Department of Microbiology and Cancer Research Institute, Institute of Endemic Diseases, SNUMRC, Seoul National University College of Medicine, and Clinical Research Institute, Seoul National University Hospital,1 Department of Orthopedic Surgery, Soonchunhyang University Hospital,2 Department of Orthopedic Surgery, Seoul National University College of Medicine, Seoul, Korea3
Received 16 March 2004/ Returned for modification 8 July 2004/ Accepted 26 August 2004
Osteoarticular tuberculosis (OAT) is an extrapulmonary tuberculosis and accounts for 1 to 3% of all tuberculosis cases. We used an rpoB PCR-plasmid TA cloning-sequencing method to detect and identify tubercle bacilli in surgical specimens from patients suspected of having OAT. By comparing the similarities of the rpoB sequences determined with those in GenBank, Mycobacterium tuberculosis was detected in 23 of 43 samples.
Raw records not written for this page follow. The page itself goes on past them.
(* ===== verification/VolumeListing.v ===== *)
(** An index built from the listing of a whole volume: when the listing tells
    its files apart and the name store does not fill up on the way, every name
    of every file is indexed in its folder, with the file's size and date, and
    nothing else is. *)

From stdpp Require Import gmap.
From stdpp Require Import base option list sets.
From Stdlib Require Import NArith ZArith Lia.
From S2P Require Import Prelude Types UsnRecord LayoutParse Fold FrnMap NameStore EntryTable Volume VolumeInv VolumeOps VolumeEdit VolumeUpsert VolumeLinks VolumeNew VolumeBuild.
Open Scope N_scope.
Open Scope list_scope.

(** The files a listing speaks of: the root, the files it lists, and the folders
    they lie in. *)
Definition spoken_of (root_frn : N) (files : list LayoutFile) : list N :=
  root_frn :: flat_map (fun file => lf_frn file :: (ln_parent_frn <$> real_names file)) files.

(** What a listing of a volume at rest has: one file per record, each file once,
    names of at most 255 code units, and only the root in itself. *)
Record listing_ok `{Unicode} (root_frn : N) (files : list LayoutFile) : Prop := {
  ls_apart : apart (fun f => f ∈ spoken_of root_frn files);
  ls_once : NoDup (lf_frn <$> files);
  ls_small file : file ∈ files -> Forall (fun n => small_name (ln_name n)) (real_names file);
  ls_parent file n : file ∈ files -> n ∈ real_names file -> ln_parent_frn n = lf_frn file -> lf_frn file = root_frn
}.

Section listing.
Context {U : Unicode} {H : Hasher}.
Implicit Types (v : VolumeIndex) (file : LayoutFile).

(** The name store and the entry table have room for each file when its turn
    comes. *)
Fixpoint roomy (files : list LayoutFile) v : Prop :=
  match files with
  | [] => True
  | file :: files => space v (2 + 2 * len (real_names file)) /\ forall v', insert_layout file v = Some (tt, v') -> roomy files v'
  end.

(** The file has an entry for this name, in its folder, with its size and date. *)
Definition placed v file (n : LayoutName) : Prop :=
  exists e a, link_of v (lf_frn file) e /\ abs v e = Some a /\ a_name a = ln_name n /\ link_of v (ln_parent_frn n) (a_parent a) /\
    (forall sz, known_size (layout_is_dir file) (lf_size file) = Some sz -> a_size a = sz) /\
    (forall mt, lf_mtime_ft file = Some mt -> a_mtime a = mt).

(** The index holds the files, and of each of them exactly the names listed. *)
Record holds v (root_frn : N) (files : list LayoutFile) : Prop := {
  ho_placed file n : file ∈ files -> lf_frn file <> root_frn -> n ∈ listed_names file -> placed v file n;
  ho_exact file : file ∈ files -> lf_frn file <> root_frn -> real_names file <> [] -> exact v (lf_frn file) (listed_names file)
}.

(** ** Between two files *)

Section step.
Variables (F : N -> Prop) (HF : apart F).

Record halfway v (root_frn : N) (sofar rest : list LayoutFile) : Prop := {
  hw_ok : vol_ok v;
  hw_within : within F v;
  hw_root : exists e, link_of v root_frn e;
  hw_single file : file ∈ rest -> lf_frn file <> root_frn -> one_link v (lf_frn file);
  hw_holds : holds v root_frn sofar
}.

Lemma grown_quiet f ps v v' g e a :
  F f -> Forall F ps -> within F v -> grown f ps v v' -> g <> f -> link_of v g e -> abs v e = Some a -> abs v' e = Some a.
Proof.
  intros Hf HP Hw G Hg (_ & b & Hb & Hfb) Ha. apply (gr_quiet _ _ _ _ G F); try done. intros (_ & c & Hc & Hfc). by simplify_eq.
Qed.

Lemma grown_link f ps v v' g e : F f -> Forall F ps -> within F v -> grown f ps v v' -> link_of v g e -> link_of v' g e.
Proof.
  intros Hf HP Hw G Hl. destruct (decide (g = f)) as [-> |Hg]; [by apply (gr_links _ _ _ _ G)|].
  pose proof Hl as (Hlf & a & Ha & Hfa). split; [by rewrite (gr_lf _ _ _ _ G)|]. exists a. split; [|done]. by eapply grown_quiet.
Qed.

Lemma grown_placed f ps v v' file n :
  F f -> Forall F ps -> within F v -> grown f ps v v' -> lf_frn file <> f -> placed v file n -> placed v' file n.
Proof.
  intros Hf HP Hw G Hne (e & a & Hl & Ha & Hn & Hp & Hs & Hm). exists e, a.
  split_and!; [by eapply grown_link|by eapply grown_quiet|done|by eapply grown_link|done|done].
Qed.

Lemma grown_exact f ps v v' g L :
  F f -> Forall F ps -> within F v -> grown f ps v v' -> F g -> g <> f -> (exists e, link_of v g e) -> exact v g L -> exact v' g L.
Proof.
  intros Hf HP Hw G Hg Hne Hk Hx e a' Hl Ha'. pose proof (gr_known _ _ _ _ G F g e HF Hf HP Hw Hg Hne Hk Hl) as Hl0.
  pose proof Hl0 as (_ & a & Ha & _). rewrite (grown_quiet f ps v v' g e a Hf HP Hw G Hne Hl0 Ha) in Ha'. injection Ha' as <-.
  destruct (Hx e a Hl0 Ha) as (n & Hn & En & Hp). exists n. split_and!; [done..|]. by eapply (grown_link f ps).
Qed.

Lemma homed_placed v file n :
  has_meta (lf_frn file) (known_size (layout_is_dir file) (lf_size file)) (lf_mtime_ft file) v ->
  homed v (lf_frn file) (ln_parent_frn n) (ln_name n) -> placed v file n.
Proof.
  intros Hm (e & a & Hl & Ha & Hn & Hp). destruct (Hm e Hl) as (a' & Ha' & Hsz & Hmt). assert (a' = a) as -> by congruence.
  exists e, a. split_and!; [done..| |]; intros ? E; [by rewrite E in Hsz|by rewrite E in Hmt].
Qed.

(** One file more. *)
Lemma halfway_step v v' root_frn sofar file rest :
  halfway v root_frn sofar (file :: rest) -> layout_post file v v' ->
  (forall g, g ∈ sofar -> F (lf_frn g)) -> (forall g, g ∈ rest -> F (lf_frn g)) -> F (lf_frn file) -> Forall F (ln_parent_frn <$> real_names file) ->
  lf_frn file ∉ lf_frn <$> sofar -> lf_frn file ∉ lf_frn <$> rest ->
  (lf_frn file <> root_frn -> told_apart (lf_frn file) (real_names file)) ->
  (forall n ns, real_names file = n :: ns -> (exists e, link_of v' (lf_frn file) e) /\
     (told_apart (lf_frn file) (real_names file) -> (forall e1 e2, link_of v (lf_frn file) e1 -> link_of v (lf_frn file) e2 -> e1 = e2) ->
        homed v' (lf_frn file) (ln_parent_frn n) (ln_name n) /\
        forall F', apart F' -> F' (lf_frn file) -> Forall F' (ln_parent_frn <$> real_names file) -> within F' v -> exact v' (lf_frn file) (listed_names file))) ->
  halfway v' root_frn (file :: sofar) rest.
Proof.
  intros [Hv Hw [er Her] H1 [Hpl Hex]] [L1 _ L3 G L4] Fs Fr Hf HP Nd1 Nd2 Ht Hfirst.
  assert (Hother : forall g, g ∈ sofar -> lf_frn g <> lf_frn file) by (intros g Hg E; apply Nd1; rewrite <- E; by apply list_elem_of_fmap_2).
  assert (Hother2 : forall g, g ∈ rest -> lf_frn g <> lf_frn file) by (intros g Hg E; apply Nd2; rewrite <- E; by apply list_elem_of_fmap_2).
  split; [done|by apply (gr_within _ _ _ _ G F)|exists er; by eapply grown_link| |split].
  - intros g Hg Hr. apply (gr_single _ _ _ _ G F); auto. apply H1; [by right|done].
  - intros g n Hg Hr Hn. apply elem_of_cons in Hg as [-> |Hg]; [|eapply grown_placed; [exact Hf|exact HP|exact Hw|exact G|by apply Hother|by apply Hpl]].
    apply homed_placed; [done|]. pose proof (listed_real file n Hn) as Hn0.
    destruct (real_names file) as [|m ns] eqn:E; [by apply not_elem_of_nil in Hn0|]. destruct (Hfirst m ns eq_refl) as [Hk Hone].
    destruct (layout_is_dir file) eqn:Hd; [|by apply L3; auto].
    unfold listed_names in Hn. rewrite Hd, E in Hn. apply list_elem_of_singleton in Hn as ->. apply Hone; [by apply Ht|]. apply H1; [left|done].
  - intros g Hg Hr Hne. apply elem_of_cons in Hg as [-> |Hg].
    + destruct (real_names file) as [|m ns] eqn:E; [done|]. destruct (Hfirst m ns eq_refl) as [Hk Hone]. apply (Hone (Ht Hr)) with F; [|done..]. apply H1; [left|done].
    + eapply grown_exact; [exact Hf|exact HP|exact Hw|exact G|by apply Fs|by apply Hother| |by apply Hex].
      destruct (listed_names g) as [|n ns] eqn:E; [|destruct (Hpl g n) as (e & _ & He & _); [done..|rewrite E; left|by exists e]].
      unfold listed_names in E. destruct (layout_is_dir g); [|done]. by destruct (real_names g).
Qed.
End step.

(** ** The whole listing *)

Section whole.
Context (root_frn : N) (all : list LayoutFile) (Hall : listing_ok root_frn all).

Notation F := (fun f => f ∈ spoken_of root_frn all).

Lemma spoken_file file : file ∈ all -> F (lf_frn file).
Proof. intros Hf. right. apply list_elem_of_In, in_flat_map. exists file. split; [by apply list_elem_of_In|by left]. Qed.

Lemma spoken_parents file : file ∈ all -> Forall F (ln_parent_frn <$> real_names file).
Proof.
  intros Hf. apply Forall_forall. intros g Hg. right. apply list_elem_of_In, in_flat_map. exists file.
  split; [by apply list_elem_of_In|]. right. by apply list_elem_of_In.
Qed.

Lemma listing_told_apart file : file ∈ all -> lf_frn file <> root_frn -> told_apart (lf_frn file) (real_names file).
Proof.
  intros Hf Hr. pose proof (spoken_parents file Hf) as HP. rewrite Forall_forall in HP.
  assert (Hin : forall n, n ∈ real_names file -> F (ln_parent_frn n)) by (intros n Hn; by apply HP, list_elem_of_fmap_2).
  split; [intros n n' Hn Hn'; apply (ls_apart _ _ Hall); auto|]. intros n Hn E. apply Hr, (ls_parent _ _ Hall file n Hf Hn).
  apply (ls_apart _ _ Hall); [auto|by apply spoken_file|done].
Qed.

Lemma wp_listing_step v sofar file rest k Q :
  sofar ++ file :: rest ≡ₚ all -> halfway F v root_frn sofar (file :: rest) -> space v (k + (2 + 2 * len (real_names file))) ->
  (forall v', halfway F v' root_frn (file :: sofar) rest -> space v' k -> Q tt v') -> wp (insert_layout file) Q v.
Proof.
  intros Eall Hw Hsp HQ. assert (Hsub : forall g, g ∈ sofar ++ file :: rest -> g ∈ all) by (intros g; by rewrite Eall).
  assert (Hf : file ∈ all) by (apply Hsub, elem_of_app; right; left).
  assert (Hnd : NoDup (lf_frn <$> sofar ++ file :: rest)) by (rewrite Eall; apply (ls_once _ _ Hall)).
  rewrite fmap_app, fmap_cons in Hnd. apply NoDup_app in Hnd as (_ & Hnd1 & Hnd2). apply NoDup_cons in Hnd2 as [Hnd2 _].
  eapply (wp_insert_layout v file k); [apply Hw| |by apply (ls_small _ _ Hall)|by apply (space_le _ _ _ Hsp); lia|].
  - intros n ns En Es. rewrite (ls_parent _ _ Hall file n Hf) by (done || (rewrite En; left)). apply Hw.
  - intros v' Hpost Hfirst Hsp'. apply HQ; [|done]. eapply halfway_step; [apply (ls_apart _ _ Hall)|exact Hw|exact Hpost|..|exact Hfirst].
    + intros g Hg. apply spoken_file, Hsub, elem_of_app. by left.
    + intros g Hg. apply spoken_file, Hsub, elem_of_app. by right; right.
    + by apply spoken_file.
    + by apply spoken_parents.
    + intros Hin. apply (Hnd1 _ Hin). left.
    + done.
    + by apply listing_told_apart.
Qed.

Lemma wp_listing files : forall sofar v Q,
  sofar ++ files ≡ₚ all -> halfway F v root_frn sofar files -> roomy files v -> (forall v', halfway F v' root_frn all [] -> Q tt v') ->
  wp (st_for insert_layout files) Q v.
Proof.
  induction files as [|file rest IH]; intros sofar v Q Eall Hw Hroom HQ; cbn [st_for].
  - apply wp_ret, HQ. rewrite app_nil_r in Eall. destruct Hw as [W1 W2 W3 _ [W4 W5]]. split; [done..| |].
    + by intros ? ?%not_elem_of_nil.
    + assert (Hsub : forall g, g ∈ all -> g ∈ sofar) by (intros g; by rewrite Eall). split; auto.
  - destruct Hroom as [Hsp Hroom]. apply wp_bind.
    assert (W : wp (insert_layout file) (fun _ v' => halfway F v' root_frn (file :: sofar) rest) v).
    { by eapply (wp_listing_step v sofar file rest 0). }
    apply wp_run in W as ([] & v' & E & W). apply wp_run. exists tt, v'. split; [done|].
    apply (IH (file :: sofar)); [|done|by apply Hroom|done]. rewrite <- Eall. simpl. apply Permutation_middle.
Qed.

(** Room for every name at its longest is room enough. *)
Definition needed (files : list LayoutFile) : N := fold_right (fun file k => k + (2 + 2 * len (real_names file))) 0 files.

Lemma space_roomy files : forall sofar v,
  sofar ++ files ≡ₚ all -> halfway F v root_frn sofar files -> space v (needed files) -> roomy files v.
Proof.
  induction files as [|file rest IH]; intros sofar v Eall Hw Hsp; [done|]. cbn in Hsp.
  split; [by apply (space_le _ _ _ Hsp); lia|]. intros v' E.
  assert (W : wp (insert_layout file) (fun _ w => halfway F w root_frn (file :: sofar) rest /\ space w (needed rest)) v) by (by eapply wp_listing_step).
  unfold wp in W. rewrite E in W. destruct W as [W Hsp']. apply (IH (file :: sofar)); [|done..]. rewrite <- Eall. simpl. apply Permutation_middle.
Qed.
End whole.

(** A new index is at the start of any listing. *)
Lemma new_halfway root_frn fm files :
  frn_map_ok fm -> (forall r, FrnMap.get fm r = None) ->
  exists v, new root_frn fm = Some v /\ halfway (fun f => f ∈ spoken_of root_frn files) v root_frn [] files /\ forall k, k <= 30000 -> space v k.
Proof.
  intros Hm He. destruct (new_runs root_frn fm Hm He) as (v & E & Hv & Habs & Hr & Hlf & _ & Hsp). exists v. split; [done|]. split; [|done].
  assert (Hlink : forall g e, link_of v g e <-> e = 0 /\ g = root_frn).
  { intros g e. unfold link_of. rewrite Hlf, Habs. unfold new_entry_at. destruct (N.eqb_spec e 0) as [-> |H0]; [naive_solver|].
    destruct (N.eqb_spec e 1) as [-> |H1]; naive_solver. }
  split; [done| |by exists 0; apply Hlink| |].
  - intros e a Ha He1. destruct (proj1 (Hlink (a_frn a) e)) as [_ ->]; [split; [done|by exists a]|left].
  - intros file _ Hne e1 e2 [_ ?]%Hlink. done.
  - by split; intros file ? ?%not_elem_of_nil || intros file ?%not_elem_of_nil.
Qed.
End listing.
(* ===== verification/EsNames.v ===== *)
(** What a switch's name means: each input names at most one action, the one of
    a canonical name it shortens. *)

From stdpp Require Import gmap.
From stdpp Require Import base option list sets strings.
From Stdlib Require Import NArith Lia.
From S2P Require Import Prelude Types Wtf8 Text EsSwitches Argv ArgvRead.
Open Scope N_scope.
Open Scope list_scope.

(** Every canonical name, with what it does, in the order of the table. *)
Definition sort_spellings : list (list N * SwitchAction) :=
  flat_map (fun row => flat_map (fun alias =>
    [(str "sort-" ++ str alias, ASortFixed (sk_key row) None);
     ((str "sort-" ++ str alias) ++ str "-ascending", ASortFixed (sk_key row) (Some Asc));
     ((str "sort-" ++ str alias) ++ str "-descending", ASortFixed (sk_key row) (Some Desc))]) (sk_names row)) SORT_KEYS.
Definition spellings_of (s : Switch) : list (list N * SwitchAction) :=
  match spelling s with Names es _ a => (fun n => (str n, a)) <$> es | SortFamily => sort_spellings end.
Definition spellings : list (list N * SwitchAction) := flat_map spellings_of SWITCHES.

Definition named (name : list N) (p : list N * SwitchAction) : option SwitchAction := if switch_name_matches name p.1 then Some p.2 else None.

(** ** The table as one list *)

Lemma find_map_app {A B} (f : A -> option B) l k : find_map f (l ++ k) = match find_map f l with Some y => Some y | None => find_map f k end.
Proof. induction l as [|x l IH]; [done|]. cbn [app find_map]. by destruct (f x). Qed.

Lemma find_map_flat {A B C} (g : A -> list B) (f : B -> option C) l : find_map f (flat_map g l) = find_map (fun x => find_map f (g x)) l.
Proof. induction l as [|x l IH]; [done|]. cbn [flat_map find_map]. rewrite find_map_app, IH. done. Qed.

Lemma find_map_ext {A B} (f g : A -> option B) l : (forall x, f x = g x) -> find_map f l = find_map g l.
Proof. intros E. induction l as [|x l IH]; [done|]. cbn [find_map]. by rewrite E, IH. Qed.

Lemma find_map_names name a es : find_map (named name) ((fun n => (str n, a)) <$> es) = if existsb (fun n => switch_name_matches name (str n)) es then Some a else None.
Proof. induction es as [|n es IH]; [done|]. cbn [fmap list_fmap find_map existsb]. unfold named at 1. cbn [fst snd]. by destruct (switch_name_matches name (str n)). Qed.

Lemma match_switch_list name : match_switch name = find_map (named name) spellings.
Proof.
  unfold match_switch, spellings. rewrite find_map_flat. apply find_map_ext. intros s. unfold spellings_of. destruct (spelling s) as [es native a|].
  - by rewrite find_map_names.
  - unfold sort_spellings. rewrite find_map_flat. apply find_map_ext. intros row. rewrite find_map_flat. apply find_map_ext. intros alias.
    unfold match_sort_form, named. cbn [find_map fst snd]. do 3 (destruct (switch_name_matches _ _); [done|]). done.
Qed.

Lemma find_named name l a : find_map (named name) l = Some a -> exists k, (k, a) ∈ l /\ shortened name k.
Proof.
  induction l as [|[k b] l IH]; [done|]. cbn [find_map]. unfold named at 1. cbn [fst snd]. destruct (switch_name_matches name k) eqn:E.
  - intros [= ->]. exists k. split; [by left|by apply switch_name_shortened].
  - intros (k' & Hk & Hs)%IH. exists k'. split; [by right|done].
Qed.

Lemma named_found name l k a : (k, a) ∈ l -> shortened name k -> is_Some (find_map (named name) l).
Proof.
  intros Hin Hs%switch_name_shortened. induction l as [|[k' b] l IH]; [by apply not_elem_of_nil in Hin|]. cbn [find_map]. unfold named at 1. cbn [fst snd].
  destruct (switch_name_matches name k') eqn:E; [by eexists|]. apply elem_of_cons in Hin as [[= <- <-]|Hin]; [congruence|by apply IH].
Qed.

(** ** Names without their dashes *)

Definition bare (k : list N) : list N := List.filter (fun c => negb (c =? DASH)) k.

Lemma shortened_bare i k : shortened i k -> bare i = bare k.
Proof.
  induction 1 as [|c i k _ IH|i k _ IH]; [done| |exact IH]. unfold bare in *. cbn [List.filter]. destruct (negb (c =? DASH)); by rewrite IH.
Qed.

Lemma shortened_whole i k : shortened i k -> bare k = k -> i = k.
Proof.
  induction 1 as [|c i k Hs IH|i k Hs IH]; intros Hb; [done| |].
  - f_equal. apply IH. cbn in Hb. destruct (negb (c =? DASH)); [by injection Hb|]. exfalso. assert (Hl : (length (bare k) <= length k)%nat) by apply List.filter_length_le.
    apply (f_equal length) in Hb. unfold bare in Hl. simpl in Hb. lia.
  - exfalso. cbn in Hb. assert (Hl : (length (bare k) <= length k)%nat) by apply List.filter_length_le. apply (f_equal length) in Hb. unfold bare in Hl. simpl in Hb. lia.
Qed.

(** Names that are another name with its dash left out. *)
Definition undashed : list (list N) := [str "ad"; str "on"; str "os"; str "od"].

Fixpoint same_name (a b : list N) : bool :=
  match a, b with [], [] => true | x :: a, y :: b => (x =? y) && same_name a b | _, _ => false end.
Lemma same_name_spec a b : same_name a b = true <-> a = b.
Proof.
  revert b. induction a as [|x a IH]; intros [|y b]; cbn; try done. rewrite andb_true_iff, IH, N.eqb_eq. split; [by intros [-> ->]|by intros [= -> ->]].
Qed.
Definition is_undashed (k : list N) : bool := existsb (same_name k) undashed.

Lemma is_undashed_spec k : is_undashed k = true <-> k ∈ undashed.
Proof.
  unfold is_undashed. rewrite existsb_exists. setoid_rewrite same_name_spec. split; [intros (x & Hx & ->); by apply list_elem_of_In|intros Hk; exists k; by rewrite <- list_elem_of_In].
Qed.

(** Two names of the table with the same letters mean the same, but for those. *)
Definition agree (p q : list N * SwitchAction) : bool :=
  if same_name (bare p.1) (bare q.1) then bool_decide (p.2 = q.2) || is_undashed p.1 || is_undashed q.1 else true.

Lemma spellings_agree : forallb (fun p => forallb (agree p) spellings) spellings = true.
Proof. vm_compute. reflexivity. Qed.

Lemma undashed_bare k : k ∈ undashed -> bare k = k.
Proof. unfold undashed. rewrite !elem_of_cons, elem_of_nil. intros [-> |[-> |[-> |[-> |[]]]]]; by vm_compute. Qed.

Lemma unambiguous name k a k' a' : (k, a) ∈ spellings -> (k', a') ∈ spellings -> shortened name k -> shortened name k' -> name ∉ undashed -> a = a'.
Proof.
  intros H1 H2 S1 S2 Hn. pose proof spellings_agree as Hall. rewrite forallb_forall in Hall. specialize (Hall (k, a) (proj1 (list_elem_of_In _ _) H1)).
  rewrite forallb_forall in Hall. specialize (Hall (k', a') (proj1 (list_elem_of_In _ _) H2)). unfold agree in Hall. cbn [fst snd] in Hall.
  rewrite (proj2 (same_name_spec _ _)) in Hall by (by rewrite <- (shortened_bare name k S1), (shortened_bare name k' S2)).
  assert (Hno : forall x, shortened name x -> is_undashed x = false).
  { intros x Hx. destruct (is_undashed x) eqn:E; [|done]. apply is_undashed_spec in E. rewrite (shortened_whole name x Hx (undashed_bare x E)) in Hn. done. }
  rewrite (Hno k S1), (Hno k' S2), !orb_false_r in Hall. by apply bool_decide_eq_true in Hall.
Qed.

(** The names in question, each with the one action of its own row. *)
Lemma undashed_own name : name ∈ undashed -> exists a, match_switch name = Some a /\ (name, a) ∈ spellings /\ (forall b, (name, b) ∈ spellings -> b = a).
Proof.
  assert (Hone : forall a, forallb (fun p => if same_name p.1 name then bool_decide (p.2 = a) else true) spellings = true -> forall b, (name, b) ∈ spellings -> b = a).
  { intros a Hall b Hb%list_elem_of_In. rewrite forallb_forall in Hall. specialize (Hall _ Hb). cbn [fst snd] in Hall. rewrite (proj2 (same_name_spec _ _)) in Hall by done.
    by apply bool_decide_eq_true in Hall. }
  assert (Hin : forall a, existsb (fun p => same_name p.1 name && bool_decide (p.2 = a)) spellings = true -> (name, a) ∈ spellings).
  { intros a ([k b] & Hk & [E1%same_name_spec E2%bool_decide_eq_true]%andb_true_iff)%existsb_exists. cbn in E1, E2. subst. by apply list_elem_of_In. }
  unfold undashed. rewrite !elem_of_cons, elem_of_nil. intros [-> |[-> |[-> |[-> |[]]]]]; eexists; (split; [vm_compute; reflexivity|split; [apply Hin; vm_compute; reflexivity|apply Hone; vm_compute; reflexivity]]).
Qed.

(** What a switch's name means.  An input names exactly the action of a
    canonical name it is, with any of that name's dashes left out and nothing
    else changed; no input names two actions, but [ad], [on], [os] and [od] are
    names of their own and not [a-d], [o-n], [o-s] and [o-d] without a dash.  The
    sort switches are every key's names, bare, ascending and descending. *)
Theorem match_switch_correct name a :
  match_switch name = Some a <-> exists k, (k, a) ∈ spellings /\ shortened name k /\ (k = name \/ name ∉ undashed).
Proof.
  destruct (decide (name ∈ undashed)) as [Hu|Hu].
  - destruct (undashed_own name Hu) as (b & E & Hin & Hb). rewrite E. split.
    + intros [= <-]. exists name. split; [done|]. split; [|by left]. clear. induction name; by constructor.
    + intros (k & Hk & _ & [->|?]); [|done]. by rewrite (Hb a Hk).
  - rewrite match_switch_list. split.
    + intros (k & Hk & Hs)%find_named. eauto.
    + intros (k & Hk & Hs & _). destruct (named_found name spellings k a Hk Hs) as [b Eb]. rewrite Eb. apply find_named in Eb as (k' & Hk' & Hs').
      by rewrite (unambiguous name k a k' b).
Qed.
Three of the 23 positive samples had mutations at codon 531, which are commonly observed in rifampin-resistant M. tuberculosis strains. Our results suggest that the rpoB PCR-TA cloning-sequencing method developed, which detects M. tuberculosis and which simultaneously determines its rifampin susceptibility, can also be used efficiently for the diagnosis of OAT.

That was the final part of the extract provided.